Lemma getTokenAndSecret_failed retries rest p :
  network (sys p) = false :: rest ->
  getTokenAndSecret retries p
  = match retries with
    | S retries' => setTimeout retries'
    | O => showToast "Error connecting to API after multiple attempts."
    end (delayed 0 rest p).
Proof.
  intros Hn. destruct p as [[b w nw] j t tm]. cbn in Hn. subst nw.
  unfold getTokenAndSecret, fetch_connect, sent, delayed. cbn.
  rewrite later_0. destruct retries; reflexivity.
Qed.

Lemma retries_delay k : forall retries rest p,
  timers p = [] -> network (sys p) = (replicate k false ++ rest)%list -> (k <= retries)%nat ->
  wait k (getTokenAndSecret retries p) = getTokenAndSecret (retries - k) (delayed k rest p).
Proof.
  induction k as [|k IH]; intros retries rest p Ht Hn Hk.
  - cbn [wait]. rewrite Nat.sub_0_r. f_equal.
    destruct p as [[b w nw] j t tm]. cbn in *. subst nw. unfold delayed. cbn.
    rewrite later_0. reflexivity.
  - destruct retries as [|retries]; [lia|].
    cbn [replicate app] in Hn. change ((false :: replicate k false) ++ rest)%list
      with (false :: (replicate k false ++ rest))%list in Hn.
    rewrite (getTokenAndSecret_failed (S retries) _ p Hn).
    destruct p as [[b w nw] j t tm]. cbn [timers sys network] in Ht, Hn. subst tm nw.
    cbn [wait Nat.sub]. unfold second_passes, setTimeout, delayed.
    cbn [timers sys browser srv network jar toasts app fold_left].
    rewrite later_0. fold (later 1 w).
    rewrite IH with (rest := rest); [|reflexivity|reflexivity|lia].
    f_equal. unfold delayed. cbn [sys browser srv network jar toasts timers].
    rewrite later_later. do 4 f_equal. lia.
Qed.
(** * taemno-env: secret-reference resolution over OS keychains

    A shallow embedding of the JavaScript sources

      - [src/utility.js]          ([resolveSecrets] and the pass-through helpers),
      - [src/index.js]            (class [TaemnoOS], [verifyEnvironment]),
      - [src/providers/index.js]  (the platform switch),
      - [src/providers/darwin.js] (the macOS keychain provider),

    followed by the properties of the specification that were checked
    against them.

    Conventions.  A JavaScript string is a list of code units ([ascii],
    i.e. the code units 0..255); string literals are read into such lists
    by a coercion.  An [await]ed call is a computation in a state and
    exception monad: the state is whatever the provider acts upon, a
    rejected promise is a [Throw]. *)

From Stdlib Require Import String Ascii.
From Stdlib Require DecimalString.
From Stdlib Require Import List Arith NArith Lia Bool Sorted.
Import ListNotations.

Set Implicit Arguments.

Open Scope string_scope.
Open Scope list_scope.

Definition str := list ascii.
Coercion list_ascii_of_string : string >-> list.

(* ================================================================== *)
(** * JavaScript values, errors and strings                            *)
(* ================================================================== *)

Module Js.

(** The values that reach the code under study; a number is a natural
    number here. *)
Inductive JsVal :=
| JUndefined
| JNull
| JBool (b : bool)
| JNum (n : nat)
| JStr (s : str).

(** An [Error] object: the name of its class, its message, and the
    [originalError] field of [KeychainError]. *)
Inductive JsError :=
| mkError (name message : str)
| mkErrorFrom (name message : str) (originalError : JsError).

Definition name (e : JsError) : str :=
  match e with mkError n _ | mkErrorFrom n _ _ => n end.
Definition message (e : JsError) : str :=
  match e with mkError _ m | mkErrorFrom _ m _ => m end.

(** [new Error(msg)], [new TypeError(msg)], ... *)
Definition Error (msg : str) := mkError "Error" msg.
Definition TypeError (msg : str) := mkError "TypeError" msg.
Definition ReferenceError (msg : str) := mkError "ReferenceError" msg.
Definition SyntaxError (msg : str) := mkError "SyntaxError" msg.

Inductive JsResult (A : Type) :=
| Ok (a : A)
| Throw (e : JsError).
Arguments Throw {A} e.

(** ToBoolean, as used by [if (keychain)]. *)
Definition truthy (v : JsVal) : bool :=
  match v with
  | JUndefined | JNull => false
  | JBool b => b
  | JNum n => negb (Nat.eqb n 0)
  | JStr s => match s with [] => false | _ => true end
  end.

Definition str_eqb (a b : str) : bool :=
  if list_eq_dec ascii_dec a b then true else false.

(** ** String.prototype primitives *)

(** [w.startsWith(pat)] *)
Fixpoint startsWith (pat w : str) : bool :=
  match pat, w with
  | [], _ => true
  | _ :: _, [] => false
  | p :: pat', c :: w' => Ascii.eqb p c && startsWith pat' w'
  end.

(** [w.indexOf(pat)]: position of the first occurrence. *)
Fixpoint indexOf (pat w : str) : option nat :=
  if startsWith pat w then Some 0
  else match w with
       | [] => None
       | _ :: w' => option_map S (indexOf pat w')
       end.

(** GetSubstitution (ECMA-262, 22.1.3.19.1) for a string pattern: there
    are no captures, so [$1]..[$99] and [$<] stay as written; [$$], [$&],
    [$`] and [$'] are expanded. *)
Fixpoint getSubstitution (matched before after template : str) : str :=
  match template with
  | [] => []
  | c :: t =>
      if Ascii.eqb c "$" then
        match t with
        | [] => [c]
        | d :: t' =>
            if Ascii.eqb d "$" then "$"%char :: getSubstitution matched before after t'
            else if Ascii.eqb d "&" then matched ++ getSubstitution matched before after t'
            else if Ascii.eqb d "`" then before ++ getSubstitution matched before after t'
            else if Ascii.eqb d "'" then after ++ getSubstitution matched before after t'
            else c :: getSubstitution matched before after t
        end
      else c :: getSubstitution matched before after t
  end.

(** [w.replace(pat, replacement)] with a string pattern and a string
    replacement: only the first occurrence is replaced, and the
    replacement is a template. *)
Definition replace (w pat replacement : str) : str :=
  match indexOf pat w with
  | None => w
  | Some pos =>
      let before := firstn pos w in
      let after := skipn (pos + length pat) w in
      before ++ getSubstitution pat before after replacement ++ after
  end.
(** * Middle-click drag-to-scroll controller

    A shallow embedding of [MiddleScrollController]
    (src/vs/editor/contrib/middleScroll/browser/middleScroll.ts) and the
    properties of its state machine and of its per-frame scroll step.

    Numbers.  Pointer coordinates and scroll offsets are pixel counts and are
    modelled as [Z]; the one division of the source, followed by
    [Math.round], is carried out in [Q].  [Math.round] yields [-0] for
    arguments in [[-0.5, 0)]; [-0] is neither [< 0] nor [> 0] and is neutral
    for [+], so it is modelled as [0].

    State.  The fields of the controller are a record; the window (move
    listener, body attribute and class, queue of animation-frame callbacks)
    and the editor's viewport are records next to it, and every method is a
    function from [World] to [World], one [let] per statement. *)

From Stdlib Require Import ZArith QArith Qround Bool List String Lia.
Import ListNotations.
Open Scope Z_scope.

(** ** Numbers *)

(** [Math.round]: the nearest integer, a tie going towards plus infinity. *)
Definition Math_round (q : Q) : Z := Qfloor (q + (1 # 2))%Q.

(** ** Events delivered by the host *)

(** [IMouseEvent] (vs/base/browser/mouseEvent), the fields the controller
    reads. *)
Record IMouseEvent : Type := {
  posx : Z;
  posy : Z;
  middleButton : bool
}.

(** The DOM [MouseEvent] of the [mousemove] listener. *)
Record MouseEvent : Type := {
  pageX : Z;
  pageY : Z
}.

(** ** The controller and its collaborators *)

(** The indicator element [dot]: [style.left] and [style.top] in px (unset
    until the first session) and whether its class list has [hidden]. *)
Record HTMLDivElement : Type := {
  style_left : option Z;
  style_top : option Z;
  hidden : bool
}.

(** The fields of [MiddleScrollController].  [threshold] and [speed] are
    never assigned after their initialisers and are constants below. *)
Record Controller : Type := {
  moving : bool;
  scrolling : bool;
  currentX : option Z;
  currentY : option Z;
  x : option Z;
  y : option Z;
  animationFrameId : option nat;
  dot : option HTMLDivElement;
  disposed : bool
}.

Definition threshold : Z := 5.
Definition speed : Z := 2.

(** What the controller touches of [getWindow()]: whether [setCurrent] is
    registered for [mousemove], the body's [data-scroll-direction] attribute,
    whether the body has the class [scroll-editor-on-middle-click-editor],
    and the frame scheduler: the handles of the queued [scrollPane] callbacks
    and the next handle [requestAnimationFrame] gives out. *)
Record Window : Type := {
  mousemoveListener : bool;
  scrollDirection : option string;
  scrollClass : bool;
  frameCallbacks : list nat;
  nextHandle : nat
}.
* * * * *
Which lines in the data above hold the string "delayed"? Return each of them.

• Exercise result
    end (delayed 0 rest p).
  unfold getTokenAndSecret, fetch_connect, sent, delayed. cbn.
  wait k (getTokenAndSecret retries p) = getTokenAndSecret (retries - k) (delayed k rest p).
    destruct p as [[b w nw] j t tm]. cbn in *. subst nw. unfold delayed. cbn.
    cbn [wait Nat.sub]. unfold second_passes, setTimeout, delayed.
    f_equal. unfold delayed. cbn [sys browser srv network jar toasts timers].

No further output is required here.